By scanning
the brains of hundreds of convicted murderers, a recent study has zeroed in on
significant differences in the gray matter of homicide offenders, compared with
that of people who have carried out other violent crimes.
In 2016, there were an estimated 17,250murders in the United States.
Homicide, of course, has a devastating impact on individuals and
society at large.
As such, it is essential to study the biological, psychological,
and social basis of these terrible acts.
Although earlier studies have looked at how a murderer's brain
might differ from that of a non-murderer, they have often been flawed.
A group of scientists recently set out to fill in some of the
gaps, and they designed the largest study of its type, to date. The researchers
have published their findings in the journal Brain Imaging and Behavior.
Flaws in earlier work
Earlier studies using PET scans, carried out in the
1990s, concluded that homicide offenders' brains demonstrated reduced activity
in a number of brain regions.
These include parts of the prefrontal cortex — which is a region
that is important for moderating social behavior, among many other things — and
the amygdala, which plays a vital role in processing emotions.

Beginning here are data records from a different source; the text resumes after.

Definition checkId := checkId_with extractCheckId.

(** [amountString] *)
Definition tryStr (r : JSON) : option string := as_string (prop r "amount").

Definition amountString (frontResp backResp : JSON) (combinedResp : option JSON)
           (ocrJson : JSON) : Res (option string) :=
  match coalesce (tryStr frontResp) (tryStr backResp) with
  | Some a => ret (Some a)
  | None =>
      pre <- combinedField combinedResp "amount" ;;
      match pre with
      | Some a => ret (Some a)
      | None => ret (extractAmount ocrJson)
      end
  end.

(** [endorsementPresent].  [tryBool(r)] is [r && (...)]: [r] itself when
    [r] is falsy. *)
Definition tryBool (r : JSON) : JsVal :=
  if truthy (Some r)
  then Some (JBool (is_true (prop r "endorsement_present")
                    || match prop r "endorsement_present" with
                       | Some (JStr s) => String.eqb s "true"
                       | _ => false
                       end))
  else Some r.

Definition endorsementPresent (frontResp backResp ocrJson : JSON) : JsVal :=
  coalesce (defined (tryBool backResp))
    (coalesce (defined (tryBool frontResp))
       (coalesce (Some (JBool (detectEndorsement backResp)))
                 (Some (JBool (detectEndorsement ocrJson))))).

(** [.replace(/[^a-zA-Z0-9-_]/g, "-")] *)
Definition sanitize (s : string) : string :=
  Js.replace_class
    (fun c => negb (Js.is_lower c || Js.is_upper c || Js.is_digit c
                    || Ascii.eqb c "-" || Ascii.eqb c "_"))%char "-" s.

Definition depositRequest (w : World) (checkId : string)
           (destAccount : InternalAccount) (amountCents : Float64.integral)
  : DepositRequest :=
  let userAuthHeader :=
    match header_authorization w with Some h => h | None => EmptyString end in
  let authHeader :=
    match set (INTERNAL_API_KEY w) with
    | Some internalKey => "Bearer " ++ internalKey
    | None => userAuthHeader
    end in
  let idempotencyKey := "check-id-" ++ sanitize checkId in
  {| url := match APP_BASE_URL w with Some b => b | None => EmptyString end
            ++ "/api/transactions";
     header_Authorization := authHeader;
     header_Idempotency_Key := idempotencyKey;
     requested_transaction_type := "deposit";
     transaction_direction := "inbound";
     destination_account_number := account_number destAccount;
     requested_amount := stringify_number amountCents;
     description := "Check deposit for check_id=" ++ checkId;
     check_number := checkId |}.

Definition json_response (st : Z) (b : JSON) : Response :=
  {| status := st; body := b |}.

(** [new Response(text, { status })] for a status that is not a constant
    of the handler.  The status is converted to an unsigned short (the
    remainder by 2^16); the constructor throws a [RangeError] when the
    result is outside 200..599 and a [TypeError] when it is a status that
    allows no body. *)
Definition new_Response (st : Z) (b : JSON) : Res Response :=
  let s := Z.rem st 65536 in
  if (s <? 200)%Z || (599 <? s)%Z
  then throw (Error "RangeError: init.status must be in the range of 200 to 599")
  else if (s =? 204)%Z || (s =? 205)%Z || (s =? 304)%Z
       then throw (TypeError "Response constructor: invalid status for a body")
       else ret (json_response s b).

Definition error_body (msg : string) : JSON := JObj [("error", JStr msg)].

(** The recognition step: [frontResp], [backResp] and [combinedResp], or
    the response that ends the request. *)
Definition recognize (w : World) (front back : File)
  : Response + (JSON * JSON * option JSON) :=
  match set (OPENAI_API_KEY w) with
  | Some openaiKey =>
      match callOpenAIVisionCombined w front back openaiKey with
      | inl _ => inl (json_response 502 (error_body "OCR/vision service error"))
      | inr combinedResp =>
          let side (k : string) :=
            if truthy (Some combinedResp) && is_object_type (prop combinedResp k)
            then json_or_null (prop combinedResp k)
            else JObj [] in
          inr (side "front", side "back", Some combinedResp)
      end
  | None =>
      match set (CHECK_OCR_API_URL w), set (CHECK_OCR_API_KEY w) with
      | Some ocrApiUrl, Some ocrApiKey =>
          match callOcrSpace w front ocrApiUrl ocrApiKey with
          | inl _ => inl (json_response 502 (error_body "OCR/vision service error"))
          | inr frontResp =>
              match callOcrSpace w back ocrApiUrl ocrApiKey with
              | inl _ =>
                  inl (json_response 502 (error_body "OCR/vision service error"))
              | inr backResp => inr (frontResp, backResp, None)
              end
          end
      | _, _ => inl (json_response 500 (error_body "OCR service not configured."))
      end
  end.

(** [ENABLE_OCR_DEBUG] *)
Definition ENABLE_OCR_DEBUG : bool := true.

(** [appUserId]: the numeric [id] of the user row, when there is one. *)
Definition appUserId (w : World) (auth : AuthResult) : Res (option string) :=
  match set (auth_supabaseUser_id auth) with
  | Some uid =>
      maybe <- user_findUnique w uid ;;
      if truthy maybe then
        match prop (json_or_null maybe) "id" with
        | Some (JNum id) => ret (Some id)
        | _ => ret None
        end
      else ret None
  | None => ret None
  end.

(** [destAccount] *)
Definition destAccount (w : World) (appUserId : option string)
  : Res (option InternalAccount) :=
  match appUserId with
  | Some id =>
      if truthy (Some (JNum id)) then internalAccount_findFirst w id
      else ret None
  | None => ret None
  end.

(** [ocrJson]: what the extractors are given. *)
Definition ocrJson_of (combinedText : string) (frontResp backResp : JSON)
           (combinedResp : option JSON) : JSON :=
  JObj [("parsed_text", JStr combinedText);
        ("front", frontResp);
        ("back", backResp);
        ("combined",
         match defined combinedResp with
         | Some c => c
         | None => JObj []
         end)].

(** The body of the 201 response. *)
Definition success_body (checkId : string) (amountString : option string)
           (endorsementPresent : JsVal) (frontResp backResp : JSON)
           (combinedText : string) (combinedResp : option JSON) : JSON :=
  JObj ([("message", JStr "Check processed");
         ("check_id", JStr checkId);
         ("amount", opt_string_json amountString)]
        ++ match endorsementPresent with
           | Some v => [("endorsement_present", v)]
           | None => []
           end
        ++ (if ENABLE_OCR_DEBUG
            then [("debug",
                   JObj [("ocr_front", frontResp);
                         ("ocr_back", backResp);
                         ("parsed_text", JStr combinedText);
                         ("combined", json_or_null combinedResp)])]
            else []))%list.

Although the findings were interesting, the researchers had
exclusively enrolled participants who had been found "not guilty by reason
of insanity." Therefore, any of the differences that the scientists
measured could have been due to mental illness or brain injury, rather than
homicidal tendencies.
Other, later studies have investigated the brains of violent
individuals with conditions such as schizophrenia. These
researchers have found changes in similar brain regions, but they face the same
issues. As the authors of the new study explain:
"They are not
sufficient to discriminate homicide from other violent outcomes or from other
psychiatric disorders."
A new approach
Many of the earlier studies used non-incarcerated individuals as
a control group, which is far from ideal. To remedy this, in their latest
project, the authors only recruited inmates.
In total, the scientists took data from 808 adult male inmates;
each participant fitted into one of three groups:
homicide offenders (203 individuals)
violent offenders who had not carried out a homicide (475
individuals)
nonviolent or minimally violent offenders (130 individuals)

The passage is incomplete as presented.